Work to complete:
When the line containing "From Stdlib Require" is reached, include it and end there; set down verbatim every line before it, starting at the top of the records.

Stored data:
===============

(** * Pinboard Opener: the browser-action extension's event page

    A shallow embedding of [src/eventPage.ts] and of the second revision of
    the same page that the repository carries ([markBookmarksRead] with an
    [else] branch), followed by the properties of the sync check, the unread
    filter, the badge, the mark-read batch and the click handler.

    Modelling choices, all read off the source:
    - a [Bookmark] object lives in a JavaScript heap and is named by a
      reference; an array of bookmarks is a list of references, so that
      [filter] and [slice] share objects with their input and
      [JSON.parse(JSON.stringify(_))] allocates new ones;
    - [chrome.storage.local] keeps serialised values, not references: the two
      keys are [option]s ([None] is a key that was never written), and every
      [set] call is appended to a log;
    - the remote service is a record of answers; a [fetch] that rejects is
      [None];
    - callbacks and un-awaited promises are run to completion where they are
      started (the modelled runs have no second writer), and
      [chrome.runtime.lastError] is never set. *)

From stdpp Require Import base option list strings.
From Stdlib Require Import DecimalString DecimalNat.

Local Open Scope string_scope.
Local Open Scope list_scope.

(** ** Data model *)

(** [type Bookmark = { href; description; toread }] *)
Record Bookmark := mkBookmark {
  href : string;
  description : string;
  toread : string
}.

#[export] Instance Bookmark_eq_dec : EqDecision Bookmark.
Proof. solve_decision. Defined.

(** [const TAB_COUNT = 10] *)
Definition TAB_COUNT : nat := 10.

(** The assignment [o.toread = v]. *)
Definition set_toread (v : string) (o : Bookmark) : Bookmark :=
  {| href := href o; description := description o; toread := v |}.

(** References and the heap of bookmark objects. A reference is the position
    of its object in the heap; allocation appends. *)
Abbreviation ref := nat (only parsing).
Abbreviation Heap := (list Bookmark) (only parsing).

===============

Written response:
(** * Pinboard Opener: the browser-action extension's event page

    A shallow embedding of [src/eventPage.ts] and of the second revision of
    the same page that the repository carries ([markBookmarksRead] with an
    [else] branch), followed by the properties of the sync check, the unread
    filter, the badge, the mark-read batch and the click handler.

    Modelling choices, all read off the source:
    - a [Bookmark] object lives in a JavaScript heap and is named by a
      reference; an array of bookmarks is a list of references, so that
      [filter] and [slice] share objects with their input and
      [JSON.parse(JSON.stringify(_))] allocates new ones;
    - [chrome.storage.local] keeps serialised values, not references: the two
      keys are [option]s ([None] is a key that was never written), and every
      [set] call is appended to a log;
    - the remote service is a record of answers; a [fetch] that rejects is
      [None];
    - callbacks and un-awaited promises are run to completion where they are
      started (the modelled runs have no second writer), and
      [chrome.runtime.lastError] is never set. *)

From stdpp Require Import base option list strings.
From Stdlib Require Import DecimalString DecimalNat.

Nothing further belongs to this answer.